● WORK INSTRUCTIONS
All that should come back is the lines of the data below from the one containing "change (mjoin (range_bytes <$> r :: rest))" to the one containing "rewrite u64_id by (unfold is_u64; lia).", inclusive, exactly as they stand.

─── SUPPLIED RECORDS ───

Lemma ready_compare pa expected desired b :
  ready b → live_gate b = true → reliable pa → is_u64 pa →
  Z.land pa (KDBG_PAGE_SIZE - 1) = 0 →
  sizeZ expected = KDBG_PAGE_SIZE → sizeZ desired = KDBG_PAGE_SIZE →
  ∃ r b', Live_CompareWritePhysicalPage pa expected desired b = (Success r, b') ∧ ready b' ∧
    transaction_report b pa expected desired r b'.
Proof.
  intros Hb Hgate Hrel Hpa Hal He Hd. apply andb_prop in Hgate as [Hen Hdg].
  unfold Live_CompareWritePhysicalPage. cbv zeta. rewrite Hen. cbn [negb].
  rewrite Hal. change kPhysicalPageSize with KDBG_PAGE_SIZE. rewrite He, Hd, !Z.eqb_refl. cbn [negb orb].
  pose proof (next_transaction_range _ (rb_next _ Hb)) as Hnext.
  destruct (next_transaction _) as [id next]. destruct Hnext as [Hid Hnx].
  change (struct _ ++ expected ++ desired) with (compare_request pa id expected desired).
  set (b0 := b <| kb_next_transaction_id := next |>).
  destruct (ready_Ioctl IOCTL_COMPARE_WRITE_PHYSICAL_PAGE (compare_request pa id expected desired)
    8232 4136 "KDbgBackend::CompareWritePhysicalPage" b0)
    as (c & status & out & s' & d' & Hc & Hh & Hi & Hr & Hp & Hg & Hk).
  { split; [exact (rb_open _ Hb)|exact Hnx|exact (rb_device _ Hb)]. }
  { intros i s r0 s0 Hcode Hs. rewrite handle_compare_code by done. by apply handle_compare_write_stage. }
  rewrite compare_request_taken, handle_compare_code in Hh by done.
  destruct (compare_request_valid IOCTL_COMPARE_WRITE_PHYSICAL_PAGE pa id expected desired (kb_device b0))
    as (Hv & Hfa & Hfi); [done..|].
  destruct (compare_request_pages pa id expected desired He Hd) as [Hse Hsd].
  destruct (handle_compare_write_answers _ (device_session (kb_device b0) c) Hv)
    as (out' & s'' & Hh').
  { change (fc_write_enabled c = true). change (kb_device b0) with (kb_device b) in Hc.
    by rewrite <- (driver_gate_context _ _ Hc). }
  { cbn [device_irp irp_input]. by rewrite Hfa. }
  rewrite Hh' in Hh. injection Hh as <- <- <-.
  destruct (handle_compare_write_cas _ _ _ _ Hh') as (_ & _ & result & Ho & Hres).
  cbn [device_irp irp_input] in Ho, Hres. rewrite Hfa, Hse in Hres. rewrite Hfa, Hfi, Hse, Hsd in Ho.
  specialize (Hres Hrel). rewrite (Hi eq_refl). clear Hi Hh'. subst result.
  set (tail := drop _ _). set (b1 := _ <| kb_write_enabled := false |>).
  assert (smem s'' = live_phys b1) as Hm by (unfold smem; by rewrite <- Hk).
  assert (ready b1) as Hb1 by (split; [exact (rb_open _ Hb)|exact Hnx|exact Hr]).
  assert (page_at s'' pa = mem_bytes (live_phys b1) pa KDBG_PAGE_SIZE) as Hpg
    by (unfold page_at; by rewrite Hm).
  unfold transaction_report. cbv zeta. unfold cas_result in Ho.
  change (page_at (device_session (kb_device b0) c) pa) with (mem_bytes (live_phys b) pa KDBG_PAGE_SIZE) in Ho.
  destruct (decide (mem_bytes (live_phys b) pa KDBG_PAGE_SIZE = expected)) as [Heq|Hne].
  - remember KDBG_PHYSICAL_PAGE_RESULT_APPLIED as res eqn:Hres.
    destruct Ho as [_ Hdes Hout ->|offset Hf Hs ->|st _ _ _ ->]; [|discriminate Hres..].
    assert (0 ≤ KDBG_PAGE_SIZE ≤ KDBG_PAGE_SIZE) as Hfull by (unfold KDBG_PAGE_SIZE; lia).
    rewrite (response_common _ _ _ _ _ _ _ tail Hd Hpa Hid Hfull), (check_applied _ _ _ _ _ Hd).
    cbn [negb].
    eexists _, b1. split; [done|]. split; [done|]. split; [done|]. rewrite <- Hpg. split; [done|].
    intros x Hx. rewrite <- Hm. by apply Hout.
  - remember KDBG_PHYSICAL_PAGE_RESULT_CONFLICT as res eqn:Hres.
    destruct Ho as [_ Hdes Hout ->|offset Hf Hs ->|st _ _ _ ->]; [discriminate Hres| |discriminate Hres].
    assert (sizeZ (page_at (device_session (kb_device b0) c) pa) = KDBG_PAGE_SIZE) as Hps
      by (by apply sizeZ_mem_bytes).
    assert (0 ≤ 0 ≤ KDBG_PAGE_SIZE) as Hzero by (unfold KDBG_PAGE_SIZE; lia).
    rewrite (response_common _ _ _ _ _ _ _ tail Hps Hpa Hid Hzero),
      (check_conflict _ _ _ _ _ offset _ He Hps Hf). cbn [negb].
    eexists _, b1. split; [done|]. split; [done|]. split; [exists offset; exact (conj Hf eq_refl)|].
    intros x. rewrite <- Hm. apply Hs.
Qed.
End Ready.
Lemma ranges_loop_reported ranges total out total' out' :
  reported total out → ranges_loop ranges total out = (STATUS_SUCCESS, total', out') →
  reported total' out'.
Proof.
  revert total out. induction ranges as [|[b n] ranges IH]; intros total out Hr; cbn [ranges_loop].
  { by intros [= <- <-]. }
  destruct (_ && _); [by intros [= <- <-]|]. destruct (_ || _) eqn:Hneg; [done|].
  destruct (_ || _) eqn:Hov in |- *; [done|]. boolify. destruct Hr as [Hf Ht Hb Hc].
  assert ((if KDBG_MAX_PHYSICAL_RANGES <=? sizeZ out
     then (STATUS_BUFFER_OVERFLOW, total + n, out)
     else ranges_loop ranges (total + n) (out ++ [(b, n)])) = (STATUS_SUCCESS, total', out') →
     reported total' out') as Happ.
  { destruct (Z.leb_spec KDBG_MAX_PHYSICAL_RANGES (sizeZ out)); [done|]. apply IH. split.
    - apply Forall_app_2; [done|]. apply Forall_singleton. unfold range_ok. cbn. lia.
    - rewrite ranges_total_app. cbn. lia.
    - lia.
    - rewrite sizeZ_app, sizeZ_cons. change (sizeZ (@nil (Z * Z))) with 0. lia. }
  destruct (last out) as [[pb pn]|] eqn:Hl; [|apply Happ].
  destruct (b <? pb + pn); [done|]. destruct (Z.eqb_spec b (pb + pn)) as [->|]; [|apply Happ].
  apply last_Some in Hl as [pre ->]. rewrite removelast_last. apply IH.
  apply Forall_app in Hf as [Hpre Hlast]. apply Forall_cons in Hlast as [Hlast _]. unfold range_ok in Hlast. cbn in Hlast.
  rewrite ranges_total_app in Ht. cbn in Ht. rewrite sizeZ_app in Hc. split.
  - apply Forall_app_2; [done|]. apply Forall_singleton. unfold range_ok. cbn. lia.
  - rewrite ranges_total_app. cbn. lia.
  - lia.
  - by rewrite sizeZ_app.
Qed.

(** ** What the client decodes *)

Definition range_bytes (r : Z * Z) : list Z := struct [(8, r.1); (8, r.2)].
Definition to_range (r : Z * Z) : PhysicalRange := mkPhysicalRange r.1 r.2.

Lemma range_bytes_size r : sizeZ (range_bytes r) = 16.
Proof. by apply sizeZ_struct. Qed.

Lemma field_app_r l k off n : sizeZ l ≤ off → field (l ++ k) off n = field k (off - sizeZ l) n.
Proof. intros Ho. unfold field. by rewrite slice_app_ge. Qed.

Lemma range_bytes_field r tail :
  range_ok r → field (range_bytes r ++ tail) 0 8 = r.1 ∧ field (range_bytes r ++ tail) 8 8 = r.2.
Proof.
  intros (H1 & H2 & H3). unfold range_bytes. decode_fields. change (256 ^ 8) with 18446744073709551616.
  split; apply Z.mod_small; lia.
Qed.

Lemma range_array_size out : sizeZ (mjoin (range_bytes <$> out)) = 16 * sizeZ out.
Proof.
  induction out as [|r out IH]; [done|].
  change (mjoin (range_bytes <$> r :: out)) with (range_bytes r ++ mjoin (range_bytes <$> out)).
  rewrite sizeZ_app, range_bytes_size, IH, sizeZ_cons. lia.
Qed.

(** The loop over the entries. *)
Lemma decode_ranges header pre rest tail :
  sizeZ header = 24 → Forall range_ok rest → 0 ≤ ranges_total pre →
  ranges_total pre + ranges_total rest ≤ u64_max →
  Live_GetPhysicalRanges_loop (header ++ mjoin (range_bytes <$> pre ++ rest) ++ tail) (length rest)
    (sizeZ pre) (ranges_total pre) (to_range <$> pre) =
  Success (ranges_total (pre ++ rest), to_range <$> (pre ++ rest)).
Proof.
  intros Hh. revert pre. induction rest as [|r rest IH]; intros pre Hok Hpos Hmax.
  { by rewrite app_nil_r. }
  apply Forall_cons in Hok as [Hr Hok]. pose proof Hr as (H1 & H2 & H3).
  cbn [Live_GetPhysicalRanges_loop length]. fold Live_GetPhysicalRanges_loop.
  assert (∀ off, 0 ≤ off → off + 8 ≤ 16 →
    field (header ++ mjoin (range_bytes <$> pre ++ r :: rest) ++ tail) (24 + 16 * sizeZ pre + off) 8 =
    field (range_bytes r ++ mjoin (range_bytes <$> rest) ++ tail) off 8) as Hf.
  { intros off Ho1 Ho2. rewrite fmap_app, join_app.
    change (mjoin (range_bytes <$> r :: rest)) with (range_bytes r ++ mjoin (range_bytes <$> rest)).
    pose proof (sizeZ_nonneg pre).
    rewrite field_app_r by lia. rewrite <- !app_assoc, field_app_r by (rewrite range_array_size; lia).
    rewrite range_array_size, Hh. f_equal. lia. }
  destruct (range_bytes_field r (mjoin (range_bytes <$> rest) ++ tail) Hr) as [Hb Hn].
  replace (24 + 16 * sizeZ pre) with (24 + 16 * sizeZ pre + 0) by lia.
  replace (32 + 16 * sizeZ pre) with (24 + 16 * sizeZ pre + 8) by lia.
  rewrite !Hf, Hb, Hn by lia. cbn [ranges_total foldr] in Hmax. fold (ranges_total rest) in Hmax.
  assert (0 ≤ ranges_total rest) as Hrest.
  { clear -Hok. induction Hok as [|x l (_ & Hx & _) _ IHl]; cbn; [done|]. fold (ranges_total l). lia. }
  unfold IsValid. cbn [range_base range_length].
  rewrite (proj2 (Z.eqb_neq r.2 0)), (proj2 (Z.leb_le r.1 _)), (proj2 (Z.ltb_ge _ (ranges_total pre))) by lia.
  cbn [negb andb orb].
  rewrite u64_id by (unfold is_u64; lia).
  replace (ranges_total pre + r.2) with (ranges_total (pre ++ [r]))
    by (rewrite ranges_total_app; cbn; lia).
  replace (sizeZ pre + 1) with (sizeZ (pre ++ [r])) by (rewrite sizeZ_app, sizeZ_cons; done).
  replace ((to_range <$> pre) ++ [mkPhysicalRange r.1 r.2]) with (to_range <$> (pre ++ [r]))
    by (by rewrite fmap_app).
  replace (pre ++ r :: rest) with ((pre ++ [r]) ++ rest) by (by rewrite <- app_assoc).
  apply IH; [done| |]; rewrite ranges_total_app; cbn; lia.
Qed.
(* ===== verification/WatchInvariant.v ===== *)
(** The well-formedness of the watch table and that every operation keeps it, loading a
    table from any file included. *)

From stdpp Require Import gmap list.
From S2P Require Import Prelude CppStd Wire Common ProcessMemory ValueCodec FileSystem WatchList WatchTheorems.

#[local] Open Scope Z_scope.

(** An entry has a fixed-width type, a range that does not wrap, a value of the width
    of its type, and a frozen value of that width exactly when it is frozen. *)
Record entry_wf (e : WatchEntry) : Prop := {
  ew_address : 0 < w_address e;
  ew_width : FixedValueWidth (w_type e) ≠ 0;
  ew_range : w_address e ≤ u64_max - FixedValueWidth (w_type e);
  ew_description : text_size (w_description e) ≤ kMaxDescriptionBytes;
  ew_value : sizeZ (w_value e) = FixedValueWidth (w_type e);
  ew_frozen : if w_frozen e then sizeZ (w_frozen_value e) = FixedValueWidth (w_type e)
              else w_frozen_value e = []
}.

Record watch_wf (w : WatchList) : Prop := {
  ww_count : sizeZ (wl_entries w) ≤ kMaxPersistedEntries;
  ww_ids : NoDup (w_id <$> wl_entries w);
  ww_fresh : Forall (λ e, 1 ≤ w_id e < wl_next_id w) (wl_entries w);
  ww_next : 1 ≤ wl_next_id w ≤ u64_max;
  ww_entries : Forall entry_wf (wl_entries w)
}.

Lemma watch_wf_init : watch_wf make_WatchList.
Proof.
  split; cbn; [unfold sizeZ, kMaxPersistedEntries; cbn; lia|constructor|constructor|lia|constructor].
Qed.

───

● OUTPUT FOR THIS EXERCISE
    change (mjoin (range_bytes <$> r :: rest)) with (range_bytes r ++ mjoin (range_bytes <$> rest)).
    pose proof (sizeZ_nonneg pre).
    rewrite field_app_r by lia. rewrite <- !app_assoc, field_app_r by (rewrite range_array_size; lia).
    rewrite range_array_size, Hh. f_equal. lia. }
  destruct (range_bytes_field r (mjoin (range_bytes <$> rest) ++ tail) Hr) as [Hb Hn].
  replace (24 + 16 * sizeZ pre) with (24 + 16 * sizeZ pre + 0) by lia.
  replace (32 + 16 * sizeZ pre) with (24 + 16 * sizeZ pre + 8) by lia.
  rewrite !Hf, Hb, Hn by lia. cbn [ranges_total foldr] in Hmax. fold (ranges_total rest) in Hmax.
  assert (0 ≤ ranges_total rest) as Hrest.
  { clear -Hok. induction Hok as [|x l (_ & Hx & _) _ IHl]; cbn; [done|]. fold (ranges_total l). lia. }
  unfold IsValid. cbn [range_base range_length].
  rewrite (proj2 (Z.eqb_neq r.2 0)), (proj2 (Z.leb_le r.1 _)), (proj2 (Z.ltb_ge _ (ranges_total pre))) by lia.
  cbn [negb andb orb].
  rewrite u64_id by (unfold is_u64; lia).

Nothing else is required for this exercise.